Comunità Sant’Egidio, poveri e rifugiati ucraini al pranzo di Natale
Hanno mangiato lenticchie e polpettone e ricevuto ciascuno un regalo personalizzato i circa 300 poveri, senzatetto, anziani e, quest’anno, anche rifugiati ucraini che hanno partecipato oggi al pranzo di Natale organizzato dalla Comunità di Sant’Egidio nella Basilica di Santa Maria in Trastevere.
Era il 25 dicembre 1982 quando 35 poveri furono accolti per la prima volta nella Basilica di Santa Maria in Trastevere, attorno ad un tavolo. Da allora, ogni Natale, quello stesso tavolo delle Feste ha accolto senza fissa dimora, migranti, anziani soli e famiglie in difficoltà, e si è allargato raggiungendo un numero crescente di persone in difficoltà in oltre 70 Paesi, anche e soprattutto nel 2021 di pandemia, quando, nel rispetto delle norme di protezione sanitaria, sono state raggiunte, con modalità diverse dalla tradizionale tavolata, 80.000 persone in tutta Italia e 240.000 nel mondo, dall’Europa alle Americhe, dall’Africa all’Asia.
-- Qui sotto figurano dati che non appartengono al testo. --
(** * The 10k Perovskites dashboard: a shallow embedding of [dashboard_app.py]

    The program issues a fixed battery of read-only SQL queries against a
    warehouse, resolves one thumbnail image through two external services
    and assembles everything into one JSON document.  The warehouse tables
    are modelled as lists of rows, each query as a function over them that
    follows its SQL text clause by clause, the external services as
    functions of an environment, and Python exceptions as an error
    result. *)

From stdpp Require Import base option gmap strings.
From Stdlib Require Import ZArith List String Ascii Lia Bool Sorted Permutation.
From Stdlib.Strings Require Import Byte.
Import ListNotations.
Local Open Scope Z_scope.
Local Open Scope string_scope.

(** ** Exceptions *)

(** A Python call either returns a value or raises; [Err] carries [str(e)]. *)
Inductive result (A : Type) : Type :=
| Ok (a : A)
| Err (msg : string).
Arguments Ok {A} a.
Arguments Err {A} msg.

Definition rbind {A B} (r : result A) (k : A -> result B) : result B :=
  match r with
  | Ok a => k a
  | Err e => Err e
  end.

(** ** Strings

    A string is a sequence of characters, one element per character, over
    the code points U+0000 to U+00FF; text outside this range is not
    represented.  [LIKE], [LOWER] and [endswith] work character by
    character. *)

Definition chars (s : string) : list ascii := list_ascii_of_string s.

Fixpoint starts_with (p s : list ascii) : bool :=
  match p, s with
  | [], _ => true
  | c :: p', d :: s' => Ascii.eqb c d && starts_with p' s'
  | _ :: _, [] => false
  end.

(** [str.endswith]: case-sensitive comparison of the last characters, read
    from the end. *)
Definition endswith (s suffix : string) : bool :=
  starts_with (rev (chars suffix)) (rev (chars s)).

(** The lower-case mapping of one character: [A]-[Z] and the upper-case
    letters U+00C0 to U+00DE (all but the multiplication sign U+00D7) move
    32 places up; every other character is its own lower case. *)
Definition lower_ascii (c : ascii) : ascii :=
  let n := nat_of_ascii c in
  if ((65 <=? n) && (n <=? 90))%nat then ascii_of_nat (n + 32)
  else if ((192 <=? n) && (n <=? 222) && negb (n =? 215))%nat then ascii_of_nat (n + 32)
  else c.

(** SQL [LOWER]. *)
Fixpoint LOWER (s : string) : string :=
  match s with
  | EmptyString => EmptyString
  | String c s' => String (lower_ascii c) (LOWER s')
  end.

(** SQL [LIKE]: [%] matches any run of characters, [_] matches exactly one
    character, every other pattern character matches itself. *)
Fixpoint like_chars (p : list ascii) : list ascii -> bool :=
  match p with
  | [] => fun s => match s with [] => true | _ :: _ => false end
  | c :: p' =>
      if Ascii.eqb c "%" then
        fix star (s : list ascii) : bool :=
          like_chars p' s || match s with [] => false | _ :: s' => star s' end
      else if Ascii.eqb c "_" then
        fun s => match s with [] => false | _ :: s' => like_chars p' s' end
      else
        fun s => match s with
                 | [] => false
                 | d :: s' => Ascii.eqb c d && like_chars p' s'
                 end
  end.

Definition LIKE (s pattern : string) : bool := like_chars (chars pattern) (chars s).

(** Plain substring containment, the reading of "the label contains the
    substring": no character of [sub] is a wildcard. *)
Fixpoint contains_substring (sub s : string) : bool :=
  String.prefix sub s ||
  match s with
  | EmptyString => false
  | String _ s' => contains_substring sub s'
  end.

(** ** SQL values *)

(** A nullable column is an [option]; a comparison with NULL is not TRUE,
    so a [WHERE] conjunct over a NULL drops the row. *)
Definition sql_eq (a : option string) (b : string) : bool :=
  match a with
  | Some x => String.eqb x b
  | None => false
  end.

Definition sql_like (a : option string) (pattern : string) : bool :=
  match a with
  | Some x => LIKE x pattern
  | None => false
  end.

Definition sql_lower (a : option string) : option string :=
  match a with
  | Some x => Some (LOWER x)
  | None => None
  end.

Definition is_not_null {A} (a : option A) : bool :=
  match a with
  | Some _ => true
  | None => false
  end.

Definition COALESCE {A} (a : option A) (d : A) : A :=
  match a with
  | Some x => x
  | None => d
  end.

Definition COUNT {A} (rows : list A) : Z := Z.of_nat (List.length rows).

Fixpoint sumZ (l : list Z) : Z :=
  match l with
  | [] => 0
  | x :: l' => x + sumZ l'
  end.

(** SQL [SUM]: NULL over no rows. *)
Definition SUM (l : list Z) : option Z :=
  match l with
  | [] => None
  | _ :: _ => Some (sumZ l)
  end.

(** [COUNT(DISTINCT x)] and [GROUP BY]: the distinct values, in order of
    first appearance. *)
Fixpoint distinctZ (l : list Z) : list Z :=
  match l with
  | [] => []
  | x :: l' => x :: List.filter (fun y => negb (Z.eqb y x)) (distinctZ l')
  end.

Section Grouping.
Context {K : Type} (eqk : K -> K -> bool).

(** One more row for key [k]: its group's count goes up, or a new group
    is opened at the end. *)
Fixpoint bump (k : K) (g : list (K * Z)) : list (K * Z) :=
  match g with
  | [] => [(k, 1)]
  | (k', n) :: g' => if eqk k k' then (k', n + 1) :: g' else (k', n) :: bump k g'
  end.

(** [SELECT k, COUNT( * ) ... GROUP BY k]. *)
Definition group_count (keys : list K) : list (K * Z) :=
  fold_left (fun g k => bump k g) keys [].
End Grouping.

Section Ordering.
Context {A : Type} (before : A -> A -> bool).

Fixpoint insert_by (x : A) (l : list A) : list A :=
  match l with
  | [] => [x]
  | y :: l' => if before y x then y :: insert_by x l' else x :: y :: l'
  end.

(** [ORDER BY]: a stable insertion sort; [before y x] says that [y] may
    stay in front of a later row [x]. *)
Definition order_by (l : list A) : list A :=
  fold_left (fun acc x => insert_by x acc) l [].
End Ordering.

Definition LIMIT {A} (n : nat) (rows : list A) : list A := firstn n rows.

Fixpoint non_null {A} (l : list (option A)) : list A :=
  match l with
  | [] => []
  | Some x :: l' => x :: non_null l'
  | None :: l' => non_null l'
  end.

(** The rows of [l LEFT JOIN r ON on] for one left row: one per match, or
    the row padded with NULLs when nothing on the right matches. *)
Definition left_join_rows {A B} (on : A -> B -> bool) (a : A) (r : list B)
  : list (A * option B) :=
  match List.filter (on a) r with
  | [] => [(a, None)]
  | b :: bs => List.map (fun b' => (a, Some b')) (b :: bs)
  end.

Definition left_join {A B} (on : A -> B -> bool) (l : list A) (r : list B)
  : list (A * option B) :=
  flat_map (fun a => left_join_rows on a r) l.

(** [l JOIN r ON on]. *)
Definition inner_join {A B} (on : A -> B -> bool) (l : list A) (r : list B)
  : list (A * B) :=
  flat_map (fun a => List.map (fun b => (a, b)) (List.filter (on a) r)) l.

(** ** Timestamps *)

(** A TIMESTAMP is a count of microseconds since the epoch, a DATE a count
    of days since the epoch; [DATE(ts)] is the UTC calendar day. *)
Definition DATE (ts : Z) : Z := ts / 86400000000.

Definition digit_of (c : ascii) : option Z :=
  let n := nat_of_ascii c in
  if ((48 <=? n) && (n <=? 57))%nat then Some (Z.of_nat (n - 48)) else None.

Fixpoint take_digits (n : nat) (acc : Z) (s : list ascii) : option (Z * list ascii) :=
  match n with
  | O => Some (acc, s)
  | S n' =>
      match s with
      | c :: s' =>
          match digit_of c with
          | Some d => take_digits n' (acc * 10 + d) s'
          | None => None
          end
      | [] => None
      end
  end.

Definition expect (c : ascii) (s : list ascii) : option (list ascii) :=
  match s with
  | c' :: s' => if Ascii.eqb c c' then Some s' else None
  | [] => None
  end.

Definition is_leap (y : Z) : bool :=
  (y mod 4 =? 0)%Z && (negb (y mod 100 =? 0)%Z || (y mod 400 =? 0)%Z).

Definition days_in_month (y m : Z) : Z :=
  if (m =? 2)%Z then (if is_leap y then 29 else 28)
  else if ((m =? 4) || (m =? 6) || (m =? 9) || (m =? 11))%Z then 30
  else 31.

(** Days from 1970-01-01 to the given proleptic Gregorian date. *)
Definition days_from_civil (y m d : Z) : Z :=
  let y' := if (m <=? 2)%Z then y - 1 else y in
  let era := y' / 400 in
  let yoe := y' - era * 400 in
  let doy := (153 * (if (m <=? 2)%Z then m + 9 else m - 3) + 2) / 5 + d - 1 in
  let doe := yoe * 365 + yoe / 4 - yoe / 100 + doy in
  era * 146097 + doe - 719468.

(** The common prefix [%Y-%m-%dT%H:%M:%S] of both formats, zero padded:
    the seconds since the epoch of the civil time read, and what follows. *)
Definition parse_civil (s : list ascii) : option (Z * list ascii) :=
  '(y, s) ← take_digits 4 0 s; s ← expect "-" s;
  '(mo, s) ← take_digits 2 0 s; s ← expect "-" s;
  '(d, s) ← take_digits 2 0 s; s ← expect "T" s;
  '(h, s) ← take_digits 2 0 s; s ← expect ":" s;
  '(mi, s) ← take_digits 2 0 s; s ← expect ":" s;
  '(se, s) ← take_digits 2 0 s;
  if ((1 <=? mo) && (mo <=? 12) && (1 <=? d) && (d <=? days_in_month y mo)
      && (h <=? 23) && (mi <=? 59) && (se <=? 59))%Z
  then Some (days_from_civil y mo d * 86400 + h * 3600 + mi * 60 + se, s)
  else None.

(** The digits after the decimal point, as microseconds; digits beyond the
    sixth are dropped. *)
Fixpoint take_fraction (scale acc : Z) (s : list ascii) : Z * list ascii :=
  match s with
  | c :: s' =>
      match digit_of c with
      | Some d => take_fraction (scale / 10) (acc + d * (scale / 10)) s'
      | None => (acc, s)
      end
  | [] => (acc, s)
  end.

(** [%E*S] after the whole seconds: an optional fraction. *)
Definition parse_subseconds (s : list ascii) : option (Z * list ascii) :=
  match s with
  | c :: s' =>
      if Ascii.eqb c "." then
        match s' with
        | c' :: _ => if is_not_null (digit_of c') then Some (take_fraction 1000000 0 s') else None
        | [] => None
        end
      else Some (0, s)
  | [] => Some (0, s)
  end.

(** [%Ez]: [Z], or a signed [hh:mm] offset; the offset in seconds. *)
Definition parse_zone (s : list ascii) : option (Z * list ascii) :=
  match s with
  | c :: s' =>
      if Ascii.eqb c "Z" || Ascii.eqb c "z" then Some (0, s')
      else if Ascii.eqb c "+" || Ascii.eqb c "-" then
        '(h, s1) ← take_digits 2 0 s'; s2 ← expect ":" s1;
        '(m, s3) ← take_digits 2 0 s2;
        Some ((if Ascii.eqb c "-" then -1 else 1) * (h * 3600 + m * 60), s3)
      else None
  | [] => None
  end.

Definition at_end {A} (r : A * list ascii) : option A :=
  match snd r with
  | [] => Some (fst r)
  | _ :: _ => None
  end.

Definition parse_zoned (s : string) : option Z :=
  '(secs, s1) ← parse_civil (chars s);
  '(micros, s2) ← parse_subseconds s1;
  off ← parse_zone s2 ≫= at_end;
  Some ((secs - off) * 1000000 + micros).

Definition parse_plain (s : string) : option Z :=
  secs ← parse_civil (chars s) ≫= at_end;
  Some (secs * 1000000).

Definition FORMAT_ZONED : string := "%Y-%m-%dT%H:%M:%E*S%Ez".
Definition FORMAT_PLAIN : string := "%Y-%m-%dT%H:%M:%S".

(** The warehouse's timestamp parser on the two format strings the program
    uses; [None] is a parse failure. *)
Definition bq_parse_timestamp (format s : string) : option Z :=
  if String.eqb format FORMAT_ZONED then parse_zoned s
  else if String.eqb format FORMAT_PLAIN then parse_plain s
  else None.

(** ** Base64 *)

Definition b64_alphabet : list ascii :=
  chars "ABCDEFGHIJKLMNOPQRSTUVWXYZabcdefghijklmnopqrstuvwxyz0123456789+/".

Definition b64_char (n : Z) : ascii := nth (Z.to_nat (Z.land n 63)) b64_alphabet "="%char.

Fixpoint b64encode_chars (bs : list Z) : list ascii :=
  match bs with
  | [] => []
  | [a] =>
      let n := Z.shiftl a 16 in
      [b64_char (Z.shiftr n 18); b64_char (Z.shiftr n 12); "="%char; "="%char]
  | [a; b] =>
      let n := Z.lor (Z.shiftl a 16) (Z.shiftl b 8) in
      [b64_char (Z.shiftr n 18); b64_char (Z.shiftr n 12); b64_char (Z.shiftr n 6); "="%char]
  | a :: b :: c :: rest =>
      let n := Z.lor (Z.lor (Z.shiftl a 16) (Z.shiftl b 8)) c in
      b64_char (Z.shiftr n 18) :: b64_char (Z.shiftr n 12)
        :: b64_char (Z.shiftr n 6) :: b64_char n :: b64encode_chars rest
  end.

(** [base64.b64encode(content).decode('utf-8')]. *)
Definition b64encode (content : list byte) : string :=
  string_of_list_ascii
    (b64encode_chars (List.map (fun b => Z.of_N (Byte.to_N b)) content)).

(** ** The warehouse tables *)

(** The columns the queries read.  Row identifiers are integers; every
    other column is nullable. *)
Record sample := {
  s_id : Z;
  s_sample_name : option string;
  s_sample_type : option string;
  s_description : option string;
  s_date_created : option string;
  s_owner_orcid : option string;
  s_project_id : option string;
}.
Questa mattina ce n’erano invece circa 300, seduti nelle varie tavolate imbandite con tovaglie rosse e stelle natalizie.
Ospite d’onore al pranzo di oggi di Sant’Egidio, il cardinale segretario di Stato Pietro Parolin che ha portato a tutti i presenti “il saluto e l’augurio di Papa Francesco”. Il porporato ha parlato di “un ritorno”, ricordando di aver partecipato al pranzo della Comunità nel 2015. “Ma è sempre un’esperienza molto bella ed emozionante – ha detto -, vedere tutte queste persone insieme a celebrare il Natale, qualcosa che tocca il cuore”.
Parolin ha espresso “l’augurio che queste esperienze possano ripetersi e moltiplicarsi”, perché “abbiamo tanto bisogno di solidarietà e amore nel nostro mondo”. “Il Natale ci richiama a questo: l’unica soluzione dei nostri problemi è quella di essere attenti e vicini agli altri, soprattutto quelli che soffrono e si trovano in difficoltà – ha affermato il segretario di Stato -. Il Papa ci dà questo esempio quotidianamente, noi cerchiamo di seguirlo in tanti modi, ma cerchiamo di rendere un po’ migliore questo nostro mondo”.